EXERCISE INPUT section start

Lemma range_pos : sign range = false /\ 0 < value range.
Proof using All.
  pose proof b_below_c as H.
  destruct (finite_parts b Fb) as (Ub & FFb & _), (finite_parts c Fc) as (Uc & FFc & _).
  assert (Hs : sign range = false).
  { rewrite sub_rounds, sign_rounded by done.
    destruct (Z.eqb_spec (value c - value b) 0); [lia|]. apply Z.ltb_ge. lia. }
  split; [done|]. assert (H0 : 0 <= value range).
  { rewrite sub_rounds by done. apply value_rounded_ge. lia. }
  destruct (decide (value range = 0)) as [E|]; [|lia].
  exfalso. assert (Hz : range = 0).
  { apply (finite_value_inj range 0); [exact Fr|by vm_compute|exact Hs|exact E]. }
  rewrite Hz in Hwide. by vm_compute in Hwide.
Qed.

Lemma sawtooth_value t :
  0 <= t <= u64_max ->
  exists v, value_at sin (GSawtooth b c p) t = Some v /\ f64_le b v = true /\
    f64_le v (f64_add b range) = true.
Proof using All.
  intros Ht. eexists. split; [reflexivity|]. unfold value_sawtooth. rewrite of_u64_num by lia.
  destruct (num_finite t ltac:(lia)) as (Ft & St & _).
  destruct (rem_exact (num t) p Ft Fq St Sq ltac:(lia)) as (Frem & Srem & Vrem).
  pose proof (Z.mod_pos_bound (value (num t)) (value p) Hp) as Hm. rewrite <- Vrem in Hm.
  destruct (ratio_range _ p Frem Fq Srem Sq Hp ltac:(lia)) as (Ff & Sf & Vf).
  destruct range_pos as [_ Hr].
  destruct (fraction_of _ range Ff Sf (proj2 Vf) Fr ltac:(lia)) as [Fx Vx].
  destruct (finite_parts b Fb) as (Ub & FFb & _), (finite_parts range Fr) as (Ur & FFr & _).
  rewrite !add_rounds by (done || apply Fx). split.
  - apply le_rounded; [done|]. rewrite <- (rkey_value b Fb). apply rkey_mono. lia.
  - apply rounded_le. lia.
Qed.

Lemma sawtooth_start :
  exists v, value_at sin (GSawtooth b c p) 0 = Some v /\ f64_le v b = true.
Proof using All.
  eexists. split; [reflexivity|]. unfold value_sawtooth. rewrite of_u64_num by done.
  destruct (num_finite 0 ltac:(lia)) as (Ft & St & _).
  destruct (rem_exact (num 0) p Ft Fq St Sq ltac:(lia)) as (Frem & Srem & Vrem).
  assert (V0 : value (num 0) = 0) by reflexivity. rewrite V0, Z.mod_0_l in Vrem by lia.
  destruct range_pos as [Sr Hr].
  destruct (ratio_range _ p Frem Fq Srem Sq Hp ltac:(lia)) as (Ff & Sf & Vf).
  assert (Vd : value (f64_div (f64_rem (num 0) p) p) = 0).
  { rewrite (div_values _ p Frem Fq Srem Sq) by lia. rewrite Vrem, Z.mul_0_l.
    rewrite round_units_0 by lia. reflexivity. }
  destruct (fraction_of _ range Ff Sf (proj2 Vf) Fr ltac:(lia)) as [Fx _].
  assert (Vx : value (f64_mul (f64_div (f64_rem (num 0) p) p) range) = 0).
  { rewrite (mul_values _ range Ff Fr Sf Sr), Vd, Z.mul_0_l. rewrite round_units_0; [done|].
    apply pow2_pos. lia. }
  destruct (finite_parts b Fb) as (Ub & FFb & Nb & _). rewrite add_rounds by (done || apply Fx).
  rewrite Vx, Z.add_0_r. unfold f64_le. rewrite rounded_not_nan, Nb, key_rounded, rkey_value by done.
  cbn. apply Z.leb_refl.
Qed.

(** The answer for a rising ramp: the instant is inside the first period, and
    the refusals are right. *)
Lemma sawtooth_crossing_aux op threshold :
  finite threshold -> (value threshold = 0 -> sign threshold = false) ->
  f64_le (f64_add b range) c = true ->
  match sawtooth_crossing_secs op threshold b c period with
  | Ok secs => op = GreaterThan /\ f64_le 0 secs = true /\ f64_le secs period = true /\
      on_ramp b c period threshold secs /\ fails_at op threshold (GSawtooth b c p) 0
  | Err (Ambiguous _) => holds_at op threshold (GSawtooth b c p) 0
  | Err (OutOfRange _) =>
      forall t, 0 <= t <= u64_max -> fails_at op threshold (GSawtooth b c p) t
  | Err _ => False
  end.
Proof using All.
  intros Ft Hz Htop. pose proof b_below_c as Hlt. destruct range_pos as [Sr Hr].
  destruct (finite_parts b Fb) as (Ub & FFb & Nb & _), (finite_parts c Fc) as (Uc & FFc & Nc & _).
  destruct (finite_parts threshold Ft) as (Ut & FFt & Nt & _).
  unfold sawtooth_crossing_secs. rewrite Hwide.
  rewrite (le_value b c Ub Uc Nb Nc), (proj2 (Z.leb_le _ _)) by lia.
  (* a value lies between the two *)
  assert (Hbounds : forall t v, 0 <= t <= u64_max -> value_at sin (GSawtooth b c p) t = Some v ->
            is_nan v = false /\ key b <= key v <= key c).
  { intros t v Htt Ev. destruct (sawtooth_value t Htt) as (w & Ew & H1 & H2).
    rewrite Ew in Ev. injection Ev as <-. unfold f64_le in *.
    apply andb_true_iff in H1 as [[_ Nv]%andb_true_iff H1%Z.leb_le].
    apply andb_true_iff in H2 as [_ H2%Z.leb_le], Htop as [_ H3%Z.leb_le].
    apply negb_true_iff in Nv. lia || (split; [done|lia]). }
  destruct sawtooth_start as (v0 & E0 & Hv0).
  destruct (Hbounds 0 v0 ltac:(lia) E0) as [Nv0 Kv0].
  assert (K0 : key v0 = key b).
  { unfold f64_le in Hv0. apply andb_true_iff in Hv0 as [_ H%Z.leb_le]. lia. }
  destruct op; unfold f64_ge, f64_gt.
  - unfold f64_le, f64_lt. rewrite Nt, Nb, Nc. cbn [negb andb].
    destruct (Z.leb_spec (key threshold) (key b)) as [H1|H1].
    { intros t Htt v Ev. destruct (Hbounds t v Htt Ev) as [Nv Kv]. cbn [holds]. unfold f64_lt.
      rewrite Nv, Nt. cbn. apply Z.ltb_ge. lia. }
    assert (H0 : holds_at LessThan threshold (GSawtooth b c p) 0).
    { exists v0. split; [done|]. cbn [holds]. unfold f64_lt. rewrite Nv0, Nt. cbn. apply Z.ltb_lt. lia. }
    destruct (Z.ltb_spec (key c) (key threshold)); [done|].
    destruct (Z.ltb_spec (key b) (key threshold)); [done|lia].
  - unfold f64_le at 1. unfold f64_lt. rewrite Nt, Nb, Nc. cbn [negb andb].
    destruct (Z.leb_spec (key c) (key threshold)) as [H1|H1].
    { intros t Htt v Ev. destruct (Hbounds t v Htt Ev) as [Nv Kv]. cbn [holds]. unfold f64_gt, f64_lt.
      rewrite Nv, Nt. cbn. apply Z.ltb_ge. lia. }
    destruct (Z.ltb_spec (key threshold) (key b)) as [H2|H2].
    { exists v0. split; [done|]. cbn [holds]. unfold f64_gt, f64_lt. rewrite Nv0, Nt. cbn.
      apply Z.ltb_lt. lia. }
    split; [done|].
    assert (Hvt : value b <= value threshold /\ value threshold <= value c).
    { pose proof (value_lt threshold b Ut Ub). pose proof (value_lt c threshold Uc Ut). lia. }
    destruct (sub_range threshold b c Ft Fb Fc Hz ltac:(lia) ltac:(lia) Fr) as (Fx & Sx & Vx).
    destruct (ratio_range _ range Fx Fr Sx Sr Hr ltac:(lia)) as (Ff & Sf & Vf).
    assert (Hp0 : 0 <= value period).
    { unfold value. rewrite Sp. apply finite_parts in Fp. apply units_nonneg. lia. }
    destruct (fraction_of _ period Ff Sf (proj2 Vf) Fp Hp0) as [Fs Vs].
    destruct (finite_parts _ Fs) as (Us & _ & Ns & _), (finite_parts _ Fp) as (Up & _ & Np & _).
    split; [|split; [|split]].
    + rewrite le_value by (done || by vm_compute). apply Z.leb_le. change (value 0) with 0. lia.
    + rewrite le_value by done. apply Z.leb_le. lia.
    + intros B C P T -> -> -> -> HB HC HT HP. rewrite !sub_num by lia.
      destruct (num_exact B ltac:(lia)) as [_ VB], (num_exact C ltac:(lia)) as [_ VC],
        (num_exact T ltac:(lia)) as [_ VT].
      rewrite VB, VC, VT in *. pose proof (pow2_pos 1074 ltac:(lia)) as HU.
      apply quotient_times_close; nia.
    + intros v Ev. rewrite E0 in Ev. injection Ev as <-. cbn [holds]. unfold f64_gt, f64_lt.
      rewrite Nv0, Nt. cbn. apply Z.ltb_ge. lia.
Qed.
End sawtooth.
End crossing.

EXERCISE INPUT section end

Give the number of lines in the material above that contain "Some", with no other words.

_SOLUTION:_
3